European Data Center Partnership: The Canada Pension Plan Investment Board (CPP Investments) and Goodman Group have established a A$14 billion partnership to develop major data center projects in Frankfurt, Amsterdam, and Paris to support growing AI and cloud computing needs.
Graphite Acquisition: The AI-powered code review platform Graphite has agreed to be acquired by Cursor to integrate its collaboration tools directly into the Cursor IDE.
Lemon Slice Funding: Generative AI startup Lemon Slice has raised $10.5 million in seed funding from Matrix Partners and Y Combinator to advance its technology for creating expressive, interactive digital avatars.
Dazzle Funding: Marissa Mayer’s new company, Dazzle, has secured $8 million in seed capital led by Forerunner Ventures to build consumer applications that make AI more accessible and useful.
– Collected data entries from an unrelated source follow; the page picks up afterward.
Lemma growproc_ok me p k n : running me k -> procs k !! me = Some p -> 0 <= sz p <= TRAPFRAME -> - 2 ^ 31 <= n < 2 ^ 31 ->
  exists r k', growproc n k = Ok (r, k') /\
    ((r = -1 /\ sized me p (sz p) k') \/ (r = 0 /\ sized me p (sbrk_size (sz p) n) k' /\ sbrk_size (sz p) n <= TRAPFRAME)).
Proof.
  intros Hr Hp Hsz Hn. assert (TRAPFRAME = 274877898752) as Htf by done. unfold growproc. rewrite (mbind_Ok _ _ _ _ _ (curproc_running me k Hr)).
  set (k1 := k <| mycpu ::= lockcycle |>). assert (running me k1) as Hr1 by (by apply running_lockcycle in Hr).
  assert (procs k1 !! me = Some p) as Hp1 by done. rewrite (mbind_Ok _ _ _ p k1) by (unfold read_proc; by rewrite Hp1).
  destruct (Z.ltb_spec 0 n) as [Hpos|Hpos]; [|destruct (Z.ltb_spec n 0) as [Hneg|Hneg]].
  - rewrite (u64_small (sz p + n)) by lia. destruct (Z.ltb_spec TRAPFRAME (sz p + n)) as [Hbig|Hbig].
    { exists (-1), k1. split; [done|]. left. split; [done|by apply sized_same]. }
    destruct (law_uvmalloc (pagetable p) (sz p) (sz p + n) PTE_W (env k1)) as (r & e & He & Hres); [lia..|].
    rewrite (mbind_Ok _ _ _ r (k1 <| env := e |>)) by (unfold lift_env; by rewrite He). destruct (Z.eqb_spec r 0) as [->|Hr0].
    { exists (-1), (k1 <| env := e |>). split; [done|]. left. split; [done|]. apply sized_same; [by apply running_env|done]. }
    destruct Hres as [Hres| ->]; [done|].
    destruct (sized_modify me p (fun q => q <| sz := sz p + n |>) (sz p + n) (k1 <| env := e |>)) as (k2 & H2 & Hs); [by apply running_env|done..|].
    rewrite (mbind_Ok _ _ _ _ _ H2). exists 0, k2. split; [done|]. right. unfold sbrk_size. destruct (Z.ltb_spec (sz p + n) 0); [lia|]. done.
  - destruct (law_uvmdealloc (pagetable p) (sz p) (u64 (sz p + n)) (env k1)) as (e & He); [done|unfold u64; apply Z.mod_pos_bound; lia|].
    assert ((if sz p <=? u64 (sz p + n) then sz p else u64 (sz p + n)) = sbrk_size (sz p) n) as Hx.
    { unfold sbrk_size. destruct (Z.ltb_spec (sz p + n) 0).
      - unfold u64. rewrite <- (Z_mod_plus_full (sz p + n) 1 (2 ^ 64)), Z.mod_small by lia. destruct (Z.leb_spec (sz p) (sz p + n + 1 * 2 ^ 64)); lia.
      - rewrite u64_small by lia. destruct (Z.leb_spec (sz p) (sz p + n)); lia. }
    rewrite Hx in He. rewrite (mbind_Ok _ _ _ (sbrk_size (sz p) n) (k1 <| env := e |>)) by (unfold lift_env; by rewrite He).
    destruct (sized_modify me p (fun q => q <| sz := sbrk_size (sz p) n |>) (sbrk_size (sz p) n) (k1 <| env := e |>)) as (k2 & H2 & Hs); [by apply running_env|done..|].
    rewrite (mbind_Ok _ _ _ _ _ H2). exists 0, k2. split; [done|]. right. split; [done|]. split; [done|]. unfold sbrk_size. destruct (Z.ltb_spec (sz p + n) 0); lia.
  - assert (n = 0) as -> by lia. destruct (sized_modify me p (fun q => q <| sz := sz p |>) (sz p) k1) as (k2 & H2 & Hs); [done..|].
    rewrite (mbind_Ok _ _ _ _ _ H2). exists 0, k2. split; [done|]. right. unfold sbrk_size. rewrite Z.add_0_r. destruct (Z.ltb_spec (sz p) 0); [lia|]. split; [done|]. split; [done|lia].
Qed.
End Sbrk.
Lemma headers_S f off n : headers f off (S n) = headers f off n ++ [get_proghdr (slice (off + proghdr_size * Z.of_nat n) proghdr_size f)].
Proof. unfold headers. by rewrite seq_S, fmap_app. Qed.
Lemma load_image_S f off n : load_image f (headers f off (S n)) = load_seg f (load_image f (headers f off n)) (get_proghdr (slice (off + proghdr_size * Z.of_nat n) proghdr_size f)).
Proof. unfold load_image. by rewrite headers_S, foldl_app. Qed.

Lemma load_loop_ok k w pt ip f n off0 :
  ip ∈ w_locked w -> w_files w !! ip = Some f -> Z.of_nat (length f) <= MAXFILE * BSIZE -> Forall (fun b => 0 <= b < 256) f -> - 2 ^ 31 <= off0 < 2 ^ 31 ->
  forall fuel j e sz m, (n < j + fuel)%nat -> (j <= n)%nat -> at_space e w pt (mkSpace sz m special2) -> loaded sz m ->
  load_image f (headers f off0 j) = (sz, m) ->
  (j = 0%nat \/ (0 <= off0 /\ off0 + proghdr_size * Z.of_nat j <= Z.of_nat (length f))) ->
  exists ok szr e' sp, mloop fuel (load_turn pt ip (Z.of_nat n)) (Z.of_nat j, off0 + proghdr_size * Z.of_nat j, sz) (k <| env := e |>) = Ok ((ok, szr), k <| env := e' |>) /\
    at_space e' w pt sp /\ sp_special sp = special2 /\ PGROUNDUP (sp_size sp) = PGROUNDUP szr /\
    (ok = true -> exists m', sp = mkSpace szr m' special2 /\ loaded szr m' /\ load_image f (headers f off0 n) = (szr, m')).
Proof.
  intros Hip Hf Hlen Hby Hoff0. induction fuel as [|fuel IH]; intros j e sz m Hfuel Hj Hat Hld Himg Hoff; [lia|].
  destruct (decide (j = n)) as [->|Hne].
  { exists true, sz, e, (mkSpace sz m special2). split; [|by repeat split; [..|exists m]]. apply mloop_stop. unfold load_turn. by rewrite Z.ltb_irrefl. }
  destruct (load_turn_ok k e w pt ip f n off0 j sz m Hip Hf Hlen Hby Hat Hld ltac:(lia) Hoff0 Hoff) as (r & e' & Ht & [(szr & sp' & -> & A1 & A2 & A3)|(sz' & m' & -> & A1 & A2 & A3 & A4 & A5)]).
  - exists false, szr, e', sp'. split; [by apply mloop_stop|]. done.
  - rewrite (mloop_next _ _ _ _ _ _ Ht). apply (IH (S j) e' sz' m'); [lia|lia|done|done| |by right]. by rewrite load_image_S, Himg.
Qed.

(** ** The stack *)
(** [argv] has been pushed between [lo] and [hi]: string [i] is at [ptrs !! i]. *)
Definition pushed (argv : list (list Z)) (ptrs : list Z) (lo hi : Z) m : Prop :=
  length ptrs = length argv /\ lo <= hi /\
  forall i s p, argv !! i = Some s -> ptrs !! i = Some p -> lo <= p /\ p + Z.of_nat (length s) + 1 <= hi /\ holds m p (s ++ [0]).
Lemma pushed_cons argv ptrs lo mid hi m s : pushed argv ptrs lo mid m -> mid + Z.of_nat (length s) + 1 <= hi -> holds m mid (s ++ [0]) ->
  pushed (s :: argv) (mid :: ptrs) lo hi m.
Proof.
  intros (P1 & P2 & P3) Hhi Hh. split; [simpl; lia|]. split; [lia|]. intros [|i] s' p Hs Hp; simpl in *; [simplify_eq; done|].
  destruct (P3 i s' p Hs Hp) as (Q1 & Q2 & Q3). split; [done|]. split; [lia|done].
Qed.
Lemma pushed_agree argv ptrs lo hi m m' : pushed argv ptrs lo hi m -> (forall a, lo <= a -> m' !! a = m !! a) -> pushed argv ptrs lo hi m'.
Proof.
  intros (P1 & P2 & P3) Hag. split; [done|]. split; [done|]. intros i s p Hs Hp. destruct (P3 i s p Hs Hp) as (Q1 & Q2 & Q3). split; [done|]. split; [done|].
  eapply holds_agree; [|done]. intros x Hx. apply Hag. lia.
Qed.
(* ===== verification/ShRun.v ===== *)
(** * What the shell starts

    [sim] runs the system calls of runcmd() on descriptor tables: open(), dup()
    and pipe() take the lowest free descriptors, fork() copies the table.  The
    programs it starts, with their descriptors, are those [wiring] derives from
    the command. *)
From stdpp Require Import base list strings sets gmap.
From Stdlib Require Import ZArith Lia.
From S2P Require Import Prelude Sysfile Sh ShSpec ShPrint.

(** What a descriptor refers to; a pipe has a number. *)
Inductive fdobj : Type :=
| Std (n : Z)
| Opened (file : list Z) (mode : Z)
| PipeRead (id : nat)
| PipeWrite (id : nat).
Definition fdtable : Type := list (option fdobj).

Fixpoint fd_alloc (o : fdobj) (t : fdtable) : option (Z * fdtable) :=
  match t with
  | [] => None
  | None :: t => Some (0, Some o :: t)
  | Some x :: t => match fd_alloc o t with Some (fd, t) => Some (fd + 1, Some x :: t) | None => None end
  end.

(** A program was executed, or a process waits for a child; with their
    descriptors. *)
Inductive event : Type :=
| Ran (argv : list (list Z)) (t : fdtable)
| Waiting (t : fdtable).

(** [n] is the number of the next pipe.  A child runs before its parent goes on;
    only descriptors can run out. *)
Fixpoint sim (p : prog) (t : fdtable) (n : nat) : list event * nat :=
  match p with
  | Exit _ => ([], n)
  | Exec argv _ => ([Ran argv t], n)
  | Close fd k => sim k (<[Z.to_nat fd := None]> t) n
  | Open file mode k => match fd_alloc (Opened file mode) t with Some (fd, t) => sim (k fd) t n | None => sim (k (-1)) t n end
  | Dup fd k =>
      match t !! Z.to_nat fd with
      | Some (Some o) => match fd_alloc o t with Some (_, t) => sim k t n | None => sim k t n end
      | _ => sim k t n
      end
  | Pipe k =>
      match fd_alloc (PipeRead n) t with
      | Some (p0, t1) => match fd_alloc (PipeWrite n) t1 with Some (p1, t2) => sim (k (Some (p0, p1))) t2 (S n) | None => sim (k None) t n end
      | None => sim (k None) t n
      end
  | Fork k => let '(es, n) := sim (k 0) t n in let '(es', n) := sim (k 1) t n in (es ++ es', n)
  | Wait k => let '(es, n) := sim k t n in (Waiting t :: es, n)
  | Chdir _ k => sim (k 0) t n
  | Fprintf _ _ _ k => sim k t n
  end.

(** Descriptors 0, 1 and 2 and nothing else. *)
Definition std (i o e : fdobj) : fdtable := [Some i; Some o; Some e] ++ replicate 13 None.

Fixpoint wiring (a : ast) (i o e : fdobj) (n : nat) : list event * nat :=
  match a with
  | AExec [] => ([], n)
  | AExec argv => ([Ran argv (std i o e)], n)
  | ARedir c file mode fd => if fd =? 0 then wiring c (Opened file mode) o e n else wiring c i (Opened file mode) e n
  | APipe l r =>
      let '(es, n') := wiring l i (PipeWrite n) e (S n) in
      let '(es', n'') := wiring r (PipeRead n) o e n' in
      (es ++ es' ++ [Waiting (std i o e); Waiting (std i o e)], n'')
  | AList l r =>
      let '(es, n') := wiring l i o e n in
      let '(es', n'') := wiring r i o e n' in
      (es ++ Waiting (std i o e) :: es', n'')
  | ABack c => wiring c i o e n
  end.

Fixpoint redirs_std (c : cmd) : Prop :=
  match c with
  | EXEC _ => True
  | REDIR c _ _ _ fd => redirs_std c /\ (fd = 0 \/ fd = 1)
  | PIPE l r | LIST l r => redirs_std l /\ redirs_std r
  | BACK c => redirs_std c
  end.
Lemma good_redirs_std text c : good text c -> redirs_std c.
Proof.
  induction c as [argv|c IH f e m fd|l IHl r IHr|l IHl r IHr|c IH]; simpl; try done; [|naive_solver..].
  intros (Hc & _ & Hm). split; [by apply IH|]. destruct Hm as [[_ ->]|[[_ ->]|[_ ->]]]; auto.
Qed.

Lemma sim_fork1 k t n : sim (fork1 k) t n = let '(es, n) := sim (k 0) t n in let '(es', n) := sim (k 1) t n in (es ++ es', n).
Proof. done. Qed.

Lemma runcmd_wiring buf c : redirs_std c -> forall i o e n, sim (runcmd buf c) (std i o e) n = wiring (as_ast (fun q => cstr buf (fst q)) c) i o e n.
Proof.
  induction c as [[|[q eq] argv]|c IH f ef m fd|l IHl r IHr|l IHl r IHr|c IH]; intros Hc i o e n; cbn [runcmd as_ast wiring redirs_std] in *.
  - reflexivity.
  - reflexivity.
  - destruct Hc as [Hc [-> | ->]]; cbn [sim].
    + change (<[Z.to_nat 0 := None]> (std i o e)) with (None :: drop 1 (std i o e)). cbn [fd_alloc]. change (0 <? 0) with false. cbv iota. by apply IH.
    + change (<[Z.to_nat 1 := None]> (std i o e)) with (Some i :: None :: drop 2 (std i o e)). cbn [fd_alloc]. change (0 + 1 <? 0) with false. cbv iota. by apply IH.
  - destruct Hc as [Hl Hr]. change (sim (Pipe ?k) (std i o e) n) with (sim (k (Some (3, 4))) ([Some i; Some o; Some e; Some (PipeRead n); Some (PipeWrite n)] ++ replicate 11 None) (S n)).
    cbv beta iota. rewrite sim_fork1. change (0 =? 0) with true. cbv iota.
    change (sim (Close 1 (Dup 4 (Close 3 (Close 4 (runcmd buf l))))) ?t (S n)) with (sim (runcmd buf l) (std i (PipeWrite n) e) (S n)).
    rewrite IHl by done. destruct (wiring _ i (PipeWrite n) e (S n)) as [es n1]. change (1 =? 0) with false. cbv iota. rewrite sim_fork1. change (0 =? 0) with true. cbv iota.
    change (sim (Close 0 (Dup 3 (Close 3 (Close 4 (runcmd buf r))))) ?t n1) with (sim (runcmd buf r) (std (PipeRead n) o e) n1).
    rewrite IHr by done. destruct (wiring _ (PipeRead n) o e n1) as [es' n2]. done.
  - destruct Hc as [Hl Hr]. rewrite sim_fork1. change (0 =? 0) with true. cbv iota. rewrite IHl by done. destruct (wiring _ i o e n) as [es n1].
    change (1 =? 0) with false. cbv iota. cbn [sim]. rewrite IHr by done. by destruct (wiring _ i o e n1) as [es' n2].
  - rewrite sim_fork1. change (0 =? 0) with true. cbv iota. rewrite IH by done. destruct (wiring _ i o e n) as [es n1].
    change (1 =? 0) with false. cbv iota. cbn [sim]. by rewrite app_nil_r.
Qed.


(* ===== verification/VirtioSpec.v ===== *)
(** * The disk driver against its specification

    Any number of processes, the device and the interrupt handler take turns in
    any order.  Every request moves exactly one block between its buffer and
    the disk, between the time it is made and the time virtio_disk_rw()
    returns, and no descriptor or ring entry is ever used for two requests. *)
From stdpp Require Import base list strings gmap.
From Stdlib Require Import ZArith Lia.
From S2P Require Import Prelude Virtio.

(** ** Requests in flight, by buffer *)
Inductive phase : Type := Prepared | Pending | Fetched | Done | Seen.
Record req : Type := mkRq { rq_i0 : nat; rq_i1 : nat; rq_i2 : nat; rq_write : bool; rq_blk : Z; rq_ph : phase }.
#[global] Instance eta_req : Eta req := fun r => mkRq (rq_i0 r) (rq_i1 r) (rq_i2 r) (rq_write r) (rq_blk r) (rq_ph r).
Definition idx3 (r : req) : list nat := [rq_i0 r; rq_i1 r; rq_i2 r].
Definition moved (ph : phase) : bool := match ph with Done | Seen => true | _ => false end.
Definition sector_of (blk : Z) : Z := u32 (blk * (DISK_BSIZE / 512)).

(** Block number and data of the buffers *)
Definition contents (bufs : gmap Z vbuf) : gmap Z (Z * list Z) := (fun vb => (vb_blockno vb, vb_data vb)) <$> bufs.

(** What the driver has written for a request. *)
Record req_ok (s : vst) (b : Z) (r : req) : Prop := {
  ro_lt : Forall (fun i => (i < NUM)%nat) (idx3 r);
  ro_nd : NoDup (idx3 r);
  ro_d0 : v_desc s !! rq_i0 r = Some (mkDesc (OpsAddr (rq_i0 r)) 16 VRING_DESC_F_NEXT (Z.of_nat (rq_i1 r)));
  ro_d1 : v_desc s !! rq_i1 r = Some (mkDesc (DataAddr b) DISK_BSIZE (Z.lor (if rq_write r then 0 else VRING_DESC_F_WRITE) VRING_DESC_F_NEXT) (Z.of_nat (rq_i2 r)));
  ro_d2 : v_desc s !! rq_i2 r = Some (mkDesc (StatusAddr (rq_i0 r)) 1 VRING_DESC_F_WRITE 0);
  ro_ops : v_ops s !! rq_i0 r = Some (mkReq (if rq_write r then VIRTIO_BLK_T_OUT else VIRTIO_BLK_T_IN) (sector_of (rq_blk r)));
  ro_info : v_info s !! rq_i0 r = Some (mkInfo (Some b) (if moved (rq_ph r) then 0 else 255));
  ro_buf : exists d, v_bufs s !! b = Some (mkVbuf (rq_blk r) (match rq_ph r with Seen => 0 | _ => 1 end) d)
}.

(** The entries [l] of a ring, from counter [n] on. *)
Definition window (ring : list Z) (n : Z) (l : list nat) : Prop :=
  forall j h, l !! j = Some h -> ring !! Z.to_nat ((n + Z.of_nat j) mod 8) = Some (Z.of_nat h).
Definition heads (A : gmap Z req) (ph : phase) (l : list nat) : Prop :=
  NoDup l /\ forall h, h ∈ l <-> exists b r, A !! b = Some r /\ rq_ph r = ph /\ rq_i0 r = h.

(** The descriptors: each belongs to one request or is free, and what the
    driver has written for the requests is in place. *)
Record own (s : vst) (A : gmap Z req) : Prop := {
  o_desc : length (v_desc s) = NUM; o_lfree : length (v_free s) = NUM; o_linfo : length (v_info s) = NUM; o_ops : length (v_ops s) = NUM;
  o_free i : (i < NUM)%nat -> (nth i (v_free s) 0 = 0 <-> exists b r, A !! b = Some r /\ i ∈ idx3 r);
  o_zero i : (i < NUM)%nat -> nth i (v_free s) 0 <> 0 -> nth i (v_free s) 0 = 1 /\ v_desc s !! i = Some no_desc;
  o_req b r : A !! b = Some r -> req_ok s b r;
  o_disj b b' r r' i : A !! b = Some r -> A !! b' = Some r' -> i ∈ idx3 r -> i ∈ idx3 r' -> b = b';
  o_wait : v_wait s = rq_i0 <$> A
}.
(** The two rings: [LP] is made available and not yet taken, [LU] used and not
    yet seen; [nd] and [ns] count what the device has taken and the driver
    seen since the start. *)
Record queues (s : vst) (A : gmap Z req) (LP LU : list nat) (nd ns : Z) : Prop := {
  i_ring : length (v_ring s) = NUM; i_uring : length (v_used_ring s) = NUM;
  i_pend : heads A Pending LP; i_fetch : heads A Fetched (v_fetched s); i_done : heads A Done LU;
  i_win : window (v_ring s) nd LP; i_uwin : window (v_used_ring s) ns LU;
  i_dev : v_dev_avail s = u16 nd; i_avail : v_avail s = u16 (nd + Z.of_nat (length LP));
  i_seen : v_seen s = u16 ns; i_used : v_used s = u16 (ns + Z.of_nat (length LU));
  i_prep b r : A !! b = Some r -> rq_ph r = Prepared -> v_prep s = Some b /\ v_ring s !! Z.to_nat ((nd + Z.of_nat (length LP)) mod 8) = Some (Z.of_nat (rq_i0 r));
  i_pre b : v_prep s = Some b -> exists r, A !! b = Some r /\ rq_ph r = Prepared
}.
Definition inv (s : vst) (A : gmap Z req) (LP LU : list nat) (nd ns : Z) : Prop := own s A /\ queues s A LP LU nd ns.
Alphabet Acquisition: Alphabet has entered a definitive agreement to acquire energy developer Intersect Power for approximately $4.75 billion to secure reliable clean energy for its growing data center needs.
Waymo Software Update: Following a massive power outage in San Francisco that caused its vehicles to gridlock traffic, Waymo is deploying a fleet-wide software update to improve how its autonomous driver handles intersections with disabled signals.